En un pequeño pueblo de las montañas, vivía Funllayana, una joven muy alegre y
querida por todos. Su abuela era Warmi,
la curandera del pueblo; desde que su nieta nació, ella intentaba enseñarle
todo lo que sabía, pero la niña la rechazaba diciendo que no tenía los mismos
poderes que su abuela y que no quería curar a los enfermos. Esto entristecía
mucho a la anciana, por lo que dejó de intentarlo. Todas las mañanas, la joven solía pasar por
las casas de los ancianos dejando el desayuno que ella les preparaba; siempre
estaba pendiente de los demás, por lo que todos la querían.
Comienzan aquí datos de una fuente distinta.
(** * ChenDesk: the remote-session protocol engine of chendesk.py

    A shallow embedding of the screen, control and file channels of
    [chendesk.py] and the properties of its specification.

    Python integers are [Z]; byte strings are [list byte]; text is
    [string]; a [try]/[except] is a match on an [outcome]; a [while] loop
    is the iteration of its body, a function from the loop state to
    either the next state or the result of leaving the loop. *)

From Stdlib Require Import ZArith List String Ascii Bool.
From Stdlib.Strings Require Import Byte.
From Stdlib Require Import PrimFloat FloatOps SpecFloat.
From stdpp Require Import base option list gmap strings pretty.

Open Scope Z_scope.

#[local] Set Warnings "-register-all".

(** ** Python outcomes *)

(** The exception classes that the modelled code can meet. *)
Inductive exn : Set :=
| OSError | StructError | ZlibError | Cv2Error | JSONDecodeError
| UnicodeDecodeError | KeyError | TypeError | AttributeError
| ValueError | OverflowError | ZeroDivisionError.

(** A call either returns a value or raises. *)
Inductive outcome (A : Type) : Type :=
| Return (a : A)
| Raise (e : exn).
Arguments Return {A} a.
Arguments Raise {A} e.

(** ** [while] loops *)

(** One pass through a loop body: go round again, or leave with a result
    ([break], [return], a raised exception or a false loop condition). *)
Inductive flow (S R : Type) : Type :=
| Again (s : S)
| Leave (r : R).
Arguments Again {S R} s.
Arguments Leave {S R} r.

(** [while n body s] runs at most [n] passes; [None] says that the
    bound was reached before the loop was left.  A body that itself
    contains a loop passes that loop's [None] on. *)
Fixpoint while {S R : Type} (n : nat) (body : S -> option (flow S R)) (s : S)
  : option R :=
  match n with
  | O => None
  | S n' =>
      match body s with
      | Some (Again s') => while n' body s'
      | Some (Leave r) => Some r
      | None => None
      end
  end.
Cierto día, cuando Funllayana tenía quince años, como todas las mañanas, bajó al río
para darse un baño; en esta ocasión llovía mucho y la corriente era fuerte.
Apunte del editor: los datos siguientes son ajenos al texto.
Lemma back_off_overflow k (s s2 : state (list (exn + A) * W0)) e :
  back_off k s = (inl e, s2) -> 1024 <= k /\ e = division_overflow /\ s2 = s.
Proof.
  destruct (back_off_cases k s) as [[_ ->] | [Hk ->]]; [discriminate|].
  intros [= <- <-]. auto.
Qed.

Lemma log_exhausted_recorded (s : state (list (exn + A) * W0)) :
  calls (snd (log_exhausted s)) = calls s /\
  sleeps (trace (snd (log_exhausted s))) = sleeps (trace s).
Proof.
  unfold log_exhausted, logger, emit, calls; simpl.
  rewrite sleeps_app; simpl. rewrite app_nil_r. auto.
Qed.

(** What a run of the loop looks like from outside: the invocations before
    the last one all raised a retryable error and were each followed by one
    delay of [2 ^ retries * 1000] ms, with [retries] below 1024.  Either the
    last invocation decides the result, and a retryable error is the result
    only when the budget is used up; or the last invocation raised a
    retryable error within the budget and the delay after it could not be
    computed. *)
Lemma retry_loop_run max_retries r last (s : state (list (exn + A) * W0)) :
  r <= max_retries ->
  exists earlier c,
    calls (snd (retry_loop (recorded f) max_retries r last s))
    = calls s ++ earlier ++ [c] /\
    Forall retryable_failure earlier /\
    sleeps (trace (snd (retry_loop (recorded f) max_retries r last s)))
    = sleeps (trace s) ++ ((fun k => 2 ^ k * 1000) <$> seqZ (r + 1) (Z.of_nat (length earlier))) /\
    Z.of_nat (length earlier) <= max_retries - r /\
    (earlier <> [] -> r + Z.of_nat (length earlier) < 1024) /\
    ((fst (retry_loop (recorded f) max_retries r last s) = c /\
      (retryable_failure c -> Z.of_nat (length earlier) = max_retries - r))
     \/
     (retryable_failure c /\
      fst (retry_loop (recorded f) max_retries r last s) = inl division_overflow /\
      1024 <= r + Z.of_nat (length earlier) + 1 <= max_retries)).
Proof.
  revert r last s.
  apply (retry_loop_cases (recorded f) max_retries
           (fun r _ s res =>
              r <= max_retries ->
              exists earlier c,
                calls (snd res) = calls s ++ earlier ++ [c] /\
                Forall retryable_failure earlier /\
                sleeps (trace (snd res))
                = sleeps (trace s) ++ ((fun k => 2 ^ k * 1000) <$> seqZ (r + 1) (Z.of_nat (length earlier))) /\
                Z.of_nat (length earlier) <= max_retries - r /\
                (earlier <> [] -> r + Z.of_nat (length earlier) < 1024) /\
                ((fst res = c /\
                  (retryable_failure c -> Z.of_nat (length earlier) = max_retries - r))
                 \/
                 (retryable_failure c /\ fst res = inl division_overflow /\
                  1024 <= r + Z.of_nat (length earlier) + 1 <= max_retries)))).
  - intros; lia.
  - intros r _ s v s1 Hle Ha _. apply attempt_recorded in Ha as [Hc Hs].
    exists [], (inr v); cbn [fst snd length app]. rewrite Hc, Hs, app_nil_r.
    repeat split; auto; try lia; try congruence.
    left. split; [reflexivity|]. intros (e & [=] & _).
  - intros r _ s e s1 Hle Ha He _. apply attempt_recorded in Ha as [Hc Hs].
    exists [], (inl e); cbn [fst snd length app]. rewrite Hc, Hs, app_nil_r.
    repeat split; auto; try lia; try congruence.
    left. split; [reflexivity|]. intros (e0 & [= <-] & Hr). congruence.
  - intros r _ s e s1 Hle Ha He Hgt _. apply attempt_recorded in Ha as [Hc Hs].
    destruct (log_exhausted_recorded s1) as [Hc' Hs'].
    exists [], (inl e); cbn [fst snd length app]. rewrite Hc', Hs', Hc, Hs, app_nil_r.
    repeat split; auto; try lia; try congruence.
    left. split; [reflexivity|]. intros _. simpl. lia.
  - intros r _ s e s1 e' s2 Hle Ha He Hnext Hb _.
    apply attempt_recorded in Ha as [Hc Hs].
    apply back_off_overflow in Hb as (Hk & -> & ->).
    exists [], (inl e); cbn [fst snd length app]. rewrite Hc, Hs, app_nil_r.
    repeat split; auto; try lia; try congruence.
    right. repeat split; simpl; try lia. exists e. auto.
  - intros r _ s e s1 s2 Hle Ha He Hnext Hb IH _.
    apply attempt_recorded in Ha as [Hc Hs].
    apply back_off_recorded in Hb as (Hk & Hc' & Hs').
    destruct (IH Hnext) as (earlier & c & Hcalls & Hall & Hsleeps & Hlen & Hlow & Hend).
    exists (inl e :: earlier), c. rewrite Hcalls, Hsleeps, Hc', Hs', Hc, Hs.
    split; [rewrite <- !app_assoc; reflexivity|].
    split; [constructor; [exists e; auto | exact Hall]|].
    split.
    { simpl length. rewrite (seqZ_cons (r + 1)) by lia.
      rewrite fmap_cons, <- app_assoc. simpl. repeat f_equal; lia. }
    split; [simpl length; lia|].
    split.
    { intros _. simpl length. destruct earlier as [|c0 earlier'].
      - simpl. lia.
      - specialize (Hlow ltac:(discriminate)). simpl length in *. lia. }
    destruct Hend as [[Hres Hexh] | (Hr & Hres & Hbound)].
    + left. split; [exact Hres|]. intros Hc0. specialize (Hexh Hc0). simpl length. lia.
    + right. repeat split; auto; simpl length; lia.
Qed.
End Recorded.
Ella estaba acostumbrada a nadar, aunque el río estuviera crecido, por lo que
no se preocupó y decidió meterse. Apenas
lo hizo, la corriente la arrastró, revolcó y justo cuando estaba a punto de
ahogarse, cerró los ojos resignada, pensando que no había nada por hacer y la
muerte la esperaba; de repente, sintió un golpe fuerte y que estaba fuera del
agua, sobre algo grande y duro. Era el tronco de un árbol, en medio del río. Se
quedó sobre él bastante tiempo, se sentía muy débil. Pasaron varias horas,
hasta que oscureció, se asustó y decidió refugiarse en un lugar más seguro.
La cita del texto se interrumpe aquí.